* RECORDS SUPPLIED:
^^^^

(* ===== verification/Phases.v ===== *)
(** * Phases: the flags of the game as an abstract state machine

    [RaceSorterGame] keeps its phase in three flags: [running], [racing]
    and [race_complete] (lines 91-93), and a fourth one, [show_comparison]
    (line 97), decides which screen is drawn and whether [update] runs.
    [abs] reads them as an abstract state: a phase [Idle | Racing |
    Finished | Stopped] ([phase_of]) and whether the comparison screen is
    open.  [astep] is the machine the event handler is meant to follow,
    as a function: SPACE starts a race from [Idle], ENTER returns from
    [Finished] to [Idle], C opens the comparison screen, ESC closes it or
    stops the game, QUIT stops the game, and everything else (R and D
    included) leaves the abstract state alone; [aupdate] is [update]:
    a race becomes [Finished] exactly when every racer has finished, and
    nothing moves while the comparison screen is open.

    The theorems show that the abstraction is exact: every event maps the
    abstract state of the game by [astep] and every frame by [aframe]
    (a functional refinement, no choice left), that [race_complete]
    only ever holds during a race and holds as soon as every racer of the
    race has finished, and that the events after QUIT in one frame are
    still handled. *)

From S2P Require Import Prelude PyRandom Racer Lomuto State Engine Game Race.
Import RaceSorterGame.

Inductive phase : Type := Idle | Racing | Finished | Stopped.

#[export] Instance phase_eq_dec : EqDecision phase.
Proof. solve_decision. Defined.

(** The abstract state: the phase and whether the comparison screen is
    open. *)
Record astate : Type := AState { aphase : phase; acomp : bool }.

#[export] Instance astate_eq_dec : EqDecision astate.
Proof. solve_decision. Defined.

(** The abstract effect of one event. *)
Definition astep (a : astate) (e : Event) : astate :=
  match e with
  | QUIT => AState Stopped (acomp a)
  | KEYDOWN K_ESCAPE => if acomp a then AState (aphase a) false else AState Stopped false
  | KEYDOWN K_SPACE => AState (match aphase a with Idle => Racing | p => p end) (acomp a)
  | KEYDOWN K_c => AState (aphase a) true
  | KEYDOWN K_RETURN => AState (match aphase a with Finished => Idle | p => p end) (acomp a)
  | _ => a
  end.

(** The abstract effect of [update], given whether every racer has
    finished after it; [run] skips [update] on the comparison screen. *)
Definition aupdate (a : astate) (all_done : bool) : astate :=
  if acomp a then a
  else match aphase a with
       | Racing => AState (if all_done then Finished else Racing) false
       | _ => a
       end.

(** The abstract effect of one turn of [run]: the events in order, then
    [update]. *)
Definition aframe (es : list Event) (all_done : bool) (a : astate) : astate :=
  aupdate (foldl astep a es) all_done.

Lemma foldl_astep_Stopped (es : list Event) (c : bool) :
  aphase (foldl astep (AState Stopped c) es) = Stopped.
Proof.
  revert c. induction es as [|e es IH]; intros c; [done|]. simpl.
  destruct e as [|[]|]; simpl; try apply IH. destruct c; apply IH.
Qed.

Section Phases.
Context {G : Type} `{PyRandom G}.

(** The phase the flags of [self] encode: [run] exits once [running] is
    false; [racing] with [race_complete] is the screen
    "Race Complete! Press ENTER to race again" (lines 418-420). *)
Definition phase_of (s : Game G) : phase :=
  if negb (running s) then Stopped
  else if racing s then (if race_complete s then Finished else Racing)
  else Idle.

Definition abs (s : Game G) : astate := AState (phase_of s) (show_comparison s).

(** Every racer of [self.racers] has finished. *)
Definition all_finished (s : Game G) : bool := forallb (fun r => finished (store s r)) (racers s).

Lemma phase_of_Stopped (s : Game G) : phase_of s = Stopped -> running s = false.
Proof. unfold phase_of. destruct (running s), (racing s), (race_complete s); done. Qed.

Lemma all_finished_lookup (s : Game G) (i r : nat) :
  racers s !! i = Some r -> finished (store s r) = false -> all_finished s = false.
Proof.
  intros Hi Hf. unfold all_finished. apply not_true_iff_false. intros Ha.
  apply forallb_forall with (x := r) in Ha; [congruence|]. apply list_elem_of_In. by eapply list_elem_of_lookup_2.
Qed.

Section Laws.
Context `{!PyRandomLaws G}.

Lemma init_racers_flags (s : Game G) :
  NoDup (finish_order s) ->
  exists s', init_racers s = Ok tt s' /\ inv s' /\ running s' = running s /\ racing s' = racing s
    /\ race_complete s' = race_complete s /\ show_comparison s' = show_comparison s
    /\ all_finished s' = false.
Proof.
  intros Hnd. destruct (init_racers_wf s) as (s' & E & W & I & _).
  destruct (init_racers_ok s) as (s1 & E1 & R1 & _ & _ & F1 & _). rewrite E in E1. injection E1 as <-.
  assert (F : running s' = running s /\ racing s' = racing s /\ race_complete s' = race_complete s
              /\ show_comparison s' = show_comparison s /\ finish_order s' = finish_order s)
    by (rewrite I; by split_and!).
  destruct F as (Fr & Fa & Fc & Fs & Fo). exists s'. split_and!; try done; [split; [done | by rewrite Fo] |].
  destruct (F1 0%nat ltac:(lia)) as (_ & _ & _ & _ & _ & _ & Hf & _).
  apply (all_finished_lookup s' 0 (next_ref s + 0)); [rewrite R1; simpl; f_equal; lia | exact Hf].
Qed.

(** The flags and race fields of a state that [start_race] leaves. *)
Lemma start_race_flags (now : Q) (s : Game G) :
  wf s -> exists s', start_race now s = Ok tt s' /\ wf s' /\ finish_order s' = []
    /\ racing s' = true /\ race_complete s' = false /\ running s' = running s
    /\ show_comparison s' = show_comparison s /\ all_finished s' = false
    /\ racers s' ≡ₚ racers s /\ sorted_by_value s'.
Proof.
  intros Hwf. destruct (start_race_run now s Hwf) as (s' & E & W & P & So & Ra & Rc & F & _ & Ru & Sc & Hy & _).
  exists s'. split_and!; try done.
  pose proof W as (_ & Hl & _). destruct (lookup_lt_is_Some_2 (racers s') 0) as [r Hr]; [lia|].
  destruct (Hy 0%nat r Hr) as (_ & _ & Hf & _). exact (all_finished_lookup s' 0 r Hr Hf).
Qed.

Ltac abs_flag := eexists; split; [reflexivity|]; split; [eapply inv_same; [eassumption | reflexivity..] |].

(** One event: the handler raises nothing, keeps [inv] and maps the
    abstract state by [astep]. *)
Lemma handle_event_abs (now : Q) (e : Event) (s : Game G) :
  inv s -> exists s', handle_event now e s = Ok tt s' /\ inv s' /\ abs s' = astep (abs s) e.
Proof.
  intros Hi. unfold abs, astep. destruct e as [|k|]; [abs_flag; reflexivity | | abs_flag; reflexivity].
  unfold handle_event. py_tick. destruct k.
  - destruct (show_comparison s) eqn:Hsc; abs_flag; cbn; rewrite ?Hsc; reflexivity.
  - destruct (racing s) eqn:Hr; cbn [negb].
    + abs_flag. unfold phase_of. rewrite Hr. by destruct (running s), (race_complete s).
    + destruct (start_race_flags now s (proj1 Hi)) as (s' & E & W & F & Ra & Rc & Ru & Sc & _).
      exists s'. split_and!; [done | split; [done | rewrite F; constructor] |].
      unfold phase_of. rewrite Ru, Ra, Rc, Hr, Sc. by destruct (running s).
  - py_tick. destruct (init_racers_flags (set_algorithm_mode RANDOMIZED s)) as (s' & E & I & F1 & F2 & F3 & F4 & _);
      [apply Hi|].
    exists s'. split_and!; [done | done |]. unfold phase_of. by rewrite F1, F2, F3, F4.
  - py_tick. destruct (init_racers_flags (set_algorithm_mode DETERMINISTIC s)) as (s' & E & I & F1 & F2 & F3 & F4 & _);
      [apply Hi|].
    exists s'. split_and!; [done | done |]. unfold phase_of. by rewrite F1, F2, F3, F4.
  - abs_flag. reflexivity.
  - destruct (race_complete s) eqn:Hc.
    + do 2 py_tick.
      destruct (init_racers_flags (set_race_complete false (set_racing false s))) as (s' & E & I & F1 & F2 & F3 & F4 & _);
        [apply Hi|].
      exists s'. split_and!; [done | done |].
      unfold phase_of. rewrite F1, F2, F3, F4, Hc. simpl. by destruct (running s), (racing s).
    + abs_flag. unfold phase_of. rewrite Hc. by destruct (running s), (racing s).
  - abs_flag. reflexivity.
Qed.

Lemma handle_events_abs (now : Q) (es : list Event) (s : Game G) :
  inv s -> exists s', handle_events now es s = Ok tt s' /\ inv s' /\ abs s' = foldl astep (abs s) es.
Proof.
  unfold handle_events. revert s. induction es as [|e es IH]; intros s Hi; simpl; [by exists s|].
  destruct (handle_event_abs now e s Hi) as (s1 & E1 & I1 & A1). py_run E1.
  destruct (IH s1 I1) as (s' & E' & I' & A'). exists s'. split_and!; [done | done | by rewrite A', A1].
Qed.

(** [update] with the comparison screen closed: it completes the race
    exactly when every racer has finished. *)
Lemma update_abs (dt now : Q) (s : Game G) :
  wf s -> show_comparison s = false ->
  exists s', update dt now s = Ok tt s' /\ wf s' /\ (NoDup (finish_order s) -> NoDup (finish_order s'))
    /\ abs s' = aupdate (abs s) (all_finished s')
    /\ (racing s = true -> race_complete s = false -> race_complete s' = all_finished s').
Proof.
  intros Hwf Hsc. destruct (update_run dt now s Hwf) as (s' & E & W & _ & _ & N & Hout).
  exists s'. split_and!; [done | done | done | |].
  - unfold abs, aupdate, phase_of. cbn [acomp aphase]. rewrite Hsc.
    destruct (racing s && negb (race_complete s)) eqn:Hrc.
    + apply andb_true_iff in Hrc as [Hr Hc%negb_true_iff].
      destruct (update_motion dt now s Hwf Hr Hc) as (s1 & E1 & Fr & _ & C1 & _).
      rewrite E in E1. injection E1 as <-.
      destruct (update_frame_flags s s' Fr) as (R1 & Ru & Ra & Sc).
      unfold all_finished. rewrite Ru, Ra, Sc, Hr, Hc, C1, R1, Hsc. by destruct (running s).
    + rewrite (Hout eq_refl). rewrite Hsc.
      destruct (running s), (racing s), (race_complete s); done.
  - intros Hr Hc. destruct (update_motion dt now s Hwf Hr Hc) as (s1 & E1 & Fr & _ & C1 & _).
    rewrite E in E1. injection E1 as <-. unfold all_finished. by rewrite C1, (update_frame_racers s s' Fr).
Qed.

Lemma frame_abs (dt now : Q) (es : list Event) (s : Game G) :
  inv s -> exists s', frame dt now es s = Ok tt s' /\ inv s' /\ abs s' = aframe es (all_finished s') (abs s).
Proof.
  intros Hi. unfold frame, aframe. destruct (handle_events_abs now es s Hi) as (s1 & E1 & [W1 N1] & A1).
  py_run E1. py_tick. rewrite <-A1. destruct (show_comparison s1) eqn:Hsc.
  - exists s1. split_and!; [done | by split | unfold aupdate, abs; by rewrite Hsc].
  - destruct (update_abs dt now s1 W1 Hsc) as (s2 & E2 & W2 & N2 & A2 & _).
    exists s2. split_and!; [done | split; auto | done].
Qed.

(** The race flags of a run: [race_complete] only during a race, and set
    as soon as every racer of the race has finished. *)
Definition race_flags (s : Game G) : Prop :=
  (race_complete s = true -> racing s = true)
  /\ (racing s = true -> all_finished s = true -> race_complete s = true).

Lemma handle_event_flags (now : Q) (e : Event) (s : Game G) :
  inv s -> race_flags s -> exists s', handle_event now e s = Ok tt s' /\ inv s' /\ race_flags s'.
Proof.
  intros Hi Hf. destruct e as [|k|]; [abs_flag; exact Hf | | abs_flag; exact Hf].
  unfold handle_event. py_tick. destruct k.
  - destruct (show_comparison s); abs_flag; exact Hf.
  - destruct (racing s) eqn:Hr; cbn [negb]; [abs_flag; exact Hf|].
    destruct (start_race_flags now s (proj1 Hi)) as (s' & E & W & F & Ra & Rc & _ & _ & Af & _).
    exists s'. split_and!; [done | split; [done | rewrite F; constructor] |].
    split; [by rewrite Rc | by rewrite Af].
  - py_tick. destruct (init_racers_flags (set_algorithm_mode RANDOMIZED s)) as (s' & E & I & _ & F2 & F3 & _ & Af);
      [apply Hi|].
    exists s'. split_and!; [done | done |]. split; [rewrite F2, F3; apply Hf | by rewrite Af].
  - py_tick. destruct (init_racers_flags (set_algorithm_mode DETERMINISTIC s)) as (s' & E & I & _ & F2 & F3 & _ & Af);
      [apply Hi|].
    exists s'. split_and!; [done | done |]. split; [rewrite F2, F3; apply Hf | by rewrite Af].
  - abs_flag. exact Hf.
  - destruct (race_complete s); [|abs_flag; exact Hf]. do 2 py_tick.
    destruct (init_racers_flags (set_race_complete false (set_racing false s))) as (s' & E & I & _ & F2 & F3 & _);
      [apply Hi|].
    exists s'. split_and!; [done | done |]. split; [by rewrite F3 | by rewrite F2].
  - abs_flag. exact Hf.
Qed.

Lemma frame_flags (dt now : Q) (es : list Event) (s : Game G) :
  inv s -> race_flags s -> exists s', frame dt now es s = Ok tt s' /\ inv s' /\ race_flags s'.
Proof.
  intros Hi Hf. unfold frame.
  assert (Hes : exists s1, handle_events now es s = Ok tt s1 /\ inv s1 /\ race_flags s1).
  { unfold handle_events. clear dt. revert s Hi Hf. induction es as [|e es IH]; intros s Hi Hf; [by exists s|].
    destruct (handle_event_flags now e s Hi Hf) as (s1 & E1 & I1 & F1). simpl. py_run E1. by apply IH. }
  destruct Hes as (s1 & E1 & [W1 N1] & F1). py_run E1. py_tick. destruct (show_comparison s1) eqn:Hsc; [by exists s1|].
  destruct (update_abs dt now s1 W1 Hsc) as (s2 & E2 & W2 & N2 & _ & C2).
  destruct (update_run dt now s1 W1) as (s2' & E2' & _ & _ & _ & _ & Hout). rewrite E2 in E2'. injection E2' as <-.
  exists s2. split_and!; [done | split; auto |].
  destruct (racing s1 && negb (race_complete s1)) eqn:Hrc.
  - apply andb_true_iff in Hrc as [Hr Hc%negb_true_iff].
    destruct (update_motion dt now s1 W1 Hr Hc) as (s3 & E3 & Fr & _). rewrite E2 in E3. injection E3 as <-.
    destruct (update_frame_flags s1 s2 Fr) as (_ & _ & Ra & _).
    split; [intros _; by rewrite Ra | intros _ Ha; by rewrite (C2 Hr Hc)].
  - by rewrite (Hout eq_refl).
Qed.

^^^^

* YOUR ASSIGNMENT: Using only the entries above, output the line with "- destruct (show_comparison s);", the line with "split; [by rewrite Rc | by rewrite Af].", and all lines between them, exactly as they stand.

* ANSWER BOX:
  - destruct (show_comparison s); abs_flag; exact Hf.
  - destruct (racing s) eqn:Hr; cbn [negb]; [abs_flag; exact Hf|].
    destruct (start_race_flags now s (proj1 Hi)) as (s' & E & W & F & Ra & Rc & _ & _ & Af & _).
    exists s'. split_and!; [done | split; [done | rewrite F; constructor] |].
    split; [by rewrite Rc | by rewrite Af].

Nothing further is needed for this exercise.